MORGANTOWN, W.Va. The announcement of the closure of the Bartlett Housing Solutions emergency triage shelter sent a shockwave through the community, but Fifth Ward councilor Danielle Trumble did see some warning signs.
Trumble said she had heard about the loss of state funding and that priorities at the federal level had changed. The end result was a loss of more than one funding stream for the non-profit.
But Trumble believes the services at the West Run location and the apartments in Hazel’s House of Hope are likely to stay open.
“When this news came down, that’s worse than I anticipated,” Trumble said. “It sure set off a firestorm, and things are moving quickly.”
That leaves the future of the 28-bed emergency shelter at Hazel’s House of Hope hanging in the balance.
“That’s not a conversation we have gone into detail with the Bartlett House Board of Directors,” Trumble said. “And even if we did get the funding, there’s not a guarantee they would keep the shelter open.”
Priorities for the Emergency Service Grant program operated by the United States Department of Housing and Urban Development are changing, and many communities across the country are feeling the same pinch.
“HUD’s ESG grant money; they’ve been changing priorities at the federal level,” Trumble said. “So, funding has been cut to a lot of dire services, emergency shelters being one of them.”
Reports indicate the Raleigh County Emergency Housing Center budget in Beckley for next year has been cut by 75 percent, and that could force a drastic reduction in capacity. While the newly formed Rainbow Shelter for the LGBTQ+ community in Morgantown received the highest award amount for the 2024–25 fiscal year of $250,000.

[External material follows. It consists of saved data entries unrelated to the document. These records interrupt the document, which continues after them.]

(** [regularInput] *)
Definition regularInput (prompt : gostring) : M (gostring * option error) :=
  fmt_Print prompt >>
  fuel <- get (fun s => S (stdin_weight (stdin s))) ;;
  ' (input, err) <- bufio_ReadString fuel O [] ;;
  match err with
  | Some e => ret (str "", Some (Wrapf (str "failed to read input") e))
  | None => ret (strings_TrimSpace input, None)
  end.

Definition err_no_environments : error :=
  Errorf (str "no environments configured - use 'add' command to create one").

Definition err_cancelled : error := Errorf (str "selection cancelled").

(** [envs[i]]: an index outside the slice panics. *)
Definition index_env (envs : list Environment) (i : Z) : option Environment :=
  if (0 <=? i) && (i <? Z.of_nat (List.length envs))
  then nth_error envs (Z.to_nat i) else None.

(** The loop of [selectEnvironmentOriginal] that prints the numbered lines. *)
Fixpoint printOptions (formatter : DisplayFormatter) (i : Z)
  (envs : list Environment) : M unit :=
  match envs with
  | [] => ret tt
  | env :: rest =>
      let prefix := fmt_d (GoInt.add i 1) ++ str ". " in
      line <- liftP (formatSingleLine formatter prefix env) ;;
      fmt_Println line >>
      printOptions formatter (i + 1) rest
  end.

(** [selectEnvironmentOriginal] *)
Definition selectEnvironmentOriginal (config : Config)
  : M (Environment * option error) :=
  let envs := Environments config in
  let count := Z.of_nat (List.length envs) in
  if count =? 0 then ret (emptyEnvironment, Some err_no_environments)
  else if count =? 1 then
    env <- liftP (index_env envs 0) ;; ret (env, None)
  else
    fmt_Println (str "Select environment:") >>
    let layout := detectTerminalLayout w in
    let formatter := newDisplayFormatter layout in
    printOptions formatter 0 envs >>
    ' (input, err) <-
        regularInput (str "Enter number (1-" ++ fmt_d count ++ str "): ") ;;
    match err with
    | Some e =>
        ret (emptyEnvironment, Some (Wrapf (str "environment selection failed") e))
    | None =>
        match strconv_Atoi input with
        | inl e =>
            ret (emptyEnvironment,
                 Some (Wrapf (str "invalid selection - must be a number") e))
        | inr choice =>
            if (choice <? 1) || (choice >? count) then
              ret (emptyEnvironment,
                   Some (Errorf (str "invalid selection - must be between 1 and "
                                 ++ fmt_d count)))
            else
              env <- liftP (index_env envs (GoInt.sub choice 1)) ;;
              ret (env, None)
        end
    end.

“The coalition could have funded both shelters. They could have given funding to every shelter that applied,” Trumble said. “They do have a set amount of funding available, but they could have spread it out to any that applied.”
Trumble said the funding is determined by a rubric used by the WVCEH that is available on their website here.
“What isn’t publicly available is the scoring and things like that, so we don’t know even where Bartlett Housing Solutions fell short and didn’t get the funding.”